No recurrence of retinal detachment has occurred in the early postoperative period in this study because flattening of the retina and good visualization during surgery permitted accurate localization of the retinal breaks, proper placement of the buckle and avoid excessive cryotherapy. Late recurrence of retinal detachment occurred in two eyes (3.9%) during the third and fifth postoperative months and was due to development of PVR and reopening of the retinal tear. Both were treated with vitrectomy and intravitreal gas injection. The presence of scleral buckle in such cases is expected to add to the success of the vitrectomy procedure. A study compared the results of vitrectomy with and without encircling buckle for superior RRD had reported an initial success rate 100% in the former and 86.3% in the latter group, ⁶ indicating that adding encircling buckle increases the success rate of vitrectomy for such cases. The incidence of postoperative PVR has been reported to be 8–20% in eyes undergoing vitrectomy and 5–10% in eyes undergoing scleral buckling,^5,18–20 while in this study, it was 3.9% over a year. This may be because eyes included in this study had uncomplicated RRD, the duration of detachment was less than 1 month and no excessive cryotherapy was used.

In conclusion, DFCE technique is a safe one-stage surgery that could be effectively used in young adults for treatment of uncomplicated superior bullous RRD in which there is no PVR grade B or more and the retinal break(s) is not large.

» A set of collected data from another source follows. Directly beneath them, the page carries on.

(** The next rowid is above every rowid of the table. *)
Lemma next_id_above (ids : list Z) (i : Z) : In i ids -> i < next_id ids.
Proof.
  destruct ids as [| a l]; cbn [next_id]; [intros [] |].
  intros [<- | H].
  - pose proof (fold_max_ge l a). lia.
  - pose proof (fold_max_in l a i H). lia.
Qed.

Lemma next_id_positive (ids : list Z) : Forall (fun i => 1 <= i) ids -> 1 <= next_id ids.
Proof.
  destruct ids as [| a l]; cbn [next_id]; [lia |].
  intros H. inversion H; subst. pose proof (fold_max_ge l a). lia.
Qed.

Lemma next_id_fresh (ids : list Z) : ~ In (next_id ids) ids.
Proof. intros H. apply next_id_above in H. lia. Qed.

Lemma wf_ids_snoc (ids : list Z) : wf_ids ids -> wf_ids (ids ++ [next_id ids]).
Proof.
  intros [Hn Hp]. split.
  - apply NoDup_app; [exact Hn | repeat constructor; intros [] | ].
    intros i Hi [<- | []]. now apply next_id_fresh in Hi.
  - apply Forall_app. split; [exact Hp |].
    constructor; [now apply next_id_positive | constructor].
Qed.

(** Removing rows keeps the keys of a table sound. *)
Lemma wf_ids_filter {A} (key : A -> Z) (keep : A -> bool) (rows : list A) :
  wf_ids (map key rows) -> wf_ids (map key (filter keep rows)).
Proof.
  unfold wf_ids. induction rows as [| r rows IH]; cbn; [tauto |].
  intros [Hn Hp]. inversion Hn as [| ? ? Hfresh Hn']; subst.
  inversion Hp as [| ? ? Hr Hp']; subst.
  destruct (IH (conj Hn' Hp')) as [IHn IHp].
  destruct (keep r); cbn; [| tauto].
  split; constructor; try assumption.
  intros Hin. apply Hfresh. apply in_map_iff in Hin as (x & Hx & Hf).
  apply filter_In in Hf as [Hf _]. apply in_map_iff. eauto.
Qed.

Lemma map_key_update {A} (key : A -> Z) (f : A -> A) (i : Z) (l : list A) :
  (forall a, key (f a) = key a) ->
  map key (map (fun a => if key a =? i then f a else a) l) = map key l.
Proof.
  intros Hf. rewrite map_map. apply map_ext. intros a.
  destruct (key a =? i); [apply Hf | reflexivity].
Qed.

(** Looking a key up in a table. *)
Lemma find_snoc_fresh {A} (key : A -> Z) (l : list A) (x : A) :
  ~ In (key x) (map key l) ->
  find (fun a => key a =? key x) (l ++ [x]) = Some x.
Proof.
  induction l as [| a l IH]; cbn; intros H.
  - now rewrite Z.eqb_refl.
  - destruct (key a =? key x) eqn:E; [apply Z.eqb_eq in E; tauto |].
    apply IH. tauto.
Qed.

Lemma find_key_unique {A} (key : A -> Z) (l : list A) (x : A) :
  NoDup (map key l) -> In x l ->
  find (fun a => key a =? key x) l = Some x.
Proof.
  induction l as [| a l IH]; cbn; [tauto |].
  intros Hn [-> | Hin].
  - now rewrite Z.eqb_refl.
  - inversion Hn as [| ? ? Hni Hn']; subst.
    destruct (key a =? key x) eqn:E; [| now apply IH].
    apply Z.eqb_eq in E. exfalso. apply Hni. rewrite E. now apply in_map.
Qed.

Lemma find_key_some {A} (key : A -> Z) (l : list A) (i : Z) (x : A) :
  find (fun a => key a =? i) l = Some x -> key x = i /\ In x l.
Proof.
  intros H. apply find_some in H as [Hin E]. apply Z.eqb_eq in E. tauto.
Qed.

Lemma find_filter_out {A} (key : A -> Z) (l : list A) (i : Z) :
  find (fun a => key a =? i) (filter (fun a => negb (key a =? i)) l) = None.
Proof.
  induction l as [| a l IH]; cbn; [reflexivity |].
  destruct (key a =? i) eqn:E; cbn; [exact IH | now rewrite E].
Qed.

Lemma find_filter_other {A} (key : A -> Z) (l : list A) (i j : Z) :
  j <> i ->
  find (fun a => key a =? j) (filter (fun a => negb (key a =? i)) l)
  = find (fun a => key a =? j) l.
Proof.
  intros Hji. induction l as [| a l IH]; cbn; [reflexivity |].
  destruct (key a =? i) eqn:E; cbn.
  - apply Z.eqb_eq in E. destruct (key a =? j) eqn:E'; [| exact IH].
    apply Z.eqb_eq in E'. congruence.
  - destruct (key a =? j); [reflexivity | exact IH].
Qed.

Lemma find_update_same {A} (key : A -> Z) (f : A -> A) (l : list A) (i : Z) (x : A) :
  (forall a, key (f a) = key a) ->
  find (fun a => key a =? i) l = Some x ->
  find (fun a => key a =? i) (map (fun a => if key a =? i then f a else a) l)
  = Some (f x).
Proof.
  intros Hf. induction l as [| a l IH]; cbn; [discriminate |].
  destruct (key a =? i) eqn:E.
  - intros [= ->]. now rewrite Hf, E.
  - rewrite E. exact IH.
Qed.

Lemma find_update_other {A} (key : A -> Z) (f : A -> A) (l : list A) (i j : Z) :
  (forall a, key (f a) = key a) -> j <> i ->
  find (fun a => key a =? j) (map (fun a => if key a =? i then f a else a) l)
  = find (fun a => key a =? j) l.
Proof.
  intros Hf Hji. induction l as [| a l IH]; cbn; [reflexivity |].
  destruct (key a =? i) eqn:E.
  - apply Z.eqb_eq in E. rewrite Hf.
    destruct (key a =? j) eqn:E'; [apply Z.eqb_eq in E'; congruence | exact IH].
  - destruct (key a =? j); [reflexivity | exact IH].
Qed.


(* ================================================================= *)
(** ** Numerals and the currency text *)

Lemma string_app_assoc (a b c : string) : (a ++ b) ++ c = a ++ b ++ c.
Proof. induction a as [| x a IH]; cbn; [reflexivity | now rewrite IH]. Qed.

Lemma string_app_nil_r (a : string) : a ++ "" = a.
Proof. induction a as [| x a IH]; cbn; [reflexivity | now rewrite IH]. Qed.

Lemma string_length_app (s t : string) :
  String.length (s ++ t) = (String.length s + String.length t)%nat.
Proof. induction s as [| x s IH]; cbn; [reflexivity | now rewrite IH]. Qed.

Lemma decimal_S (f : nat) (n : Z) :
  decimal (S f) n
  = (if n <? 10 then "" else decimal f (n / 10)) ++ String (digit_char (n mod 10)) "".
Proof. reflexivity. Qed.

Lemma pow2_S (f : nat) : 2 ^ Z.of_nat (S f) = 2 * 2 ^ Z.of_nat f.
Proof. rewrite Nat2Z.inj_succ, Z.pow_succ_r by lia. reflexivity. Qed.

Lemma tenth_bound (n p : Z) : 0 <= n < 2 * p -> 0 <= n / 10 < p.
Proof. intros H. Z.div_mod_to_equations. lia. Qed.

(** The numeral does not depend on the bound of its length, once the
    bound is enough. *)
Lemma decimal_fuel (f1 : nat) :
  forall f2 n,
    0 <= n < 2 ^ Z.of_nat (S f1) -> 0 <= n < 2 ^ Z.of_nat (S f2) ->
    decimal (S f1) n = decimal (S f2) n.
Proof.
  induction f1 as [| f1 IH]; intros f2 n H1 H2; rewrite (decimal_S _ n), (decimal_S f2 n);
    destruct (n <? 10) eqn:E; try reflexivity; apply Z.ltb_ge in E.
  - change (2 ^ Z.of_nat 1) with 2 in H1. lia.
  - f_equal. destruct f2 as [| f2].
    + change (2 ^ Z.of_nat 1) with 2 in H2. lia.
    + rewrite pow2_S in H1, H2. apply IH; now apply tenth_bound.
Qed.

Lemma log2_bound (n : Z) : 0 <= n -> n < 2 ^ Z.of_nat (S (Z.to_nat (Z.log2 n))).
Proof.
  intros H. rewrite Nat2Z.inj_succ, Z2Nat.id by apply Z.log2_nonneg.
  destruct (Z.eq_dec n 0) as [-> | N]; [reflexivity |].
  apply Z.log2_spec. lia.
Qed.

Lemma str_of_Z_fuel (f : nat) (n : Z) :
  0 <= n < 2 ^ Z.of_nat (S f) -> str_of_Z n = decimal (S f) n.
Proof.
  intros H. unfold str_of_Z. apply decimal_fuel; [| exact H].
  split; [lia | apply log2_bound; lia].
Qed.

Lemma str_of_Z_digit (n : Z) : 0 <= n < 10 -> str_of_Z n = String (digit_char n) "".
Proof.
  intros H. unfold str_of_Z. rewrite decimal_S.
  destruct (n <? 10) eqn:E; [| apply Z.ltb_ge in E; lia].
  rewrite Z.mod_small by lia. reflexivity.
Qed.

(** The last digit of a numeral is the remainder by ten. *)
Lemma str_of_Z_step (n : Z) :
  10 <= n -> str_of_Z n = str_of_Z (n / 10) ++ String (digit_char (n mod 10)) "".
Proof.
  intros H. unfold str_of_Z at 1. rewrite decimal_S.
  destruct (n <? 10) eqn:E; [apply Z.ltb_lt in E; lia |]. f_equal.
  pose proof (log2_bound n) as B.
  destruct (Z.to_nat (Z.log2 n)) as [| f] eqn:F.
  - change (2 ^ Z.of_nat 1) with 2 in B. lia.
  - symmetry. apply str_of_Z_fuel. rewrite pow2_S in B. apply tenth_bound. lia.
Qed.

It is especially beneficial for young myopic patients with clear lens, who are liable to iatrogenic retinal tear and cataract if treated with vitrectomy. DFCE provides good visualization during surgery, and this allows accurate localization of all retinal breaks, proper placement of a relatively low buckle, and precise application of cryotherapy to all margins of the retinal break(s). It is an economic technique with a lower cost than vitrectomy and could be of great benefit especially in developing countries.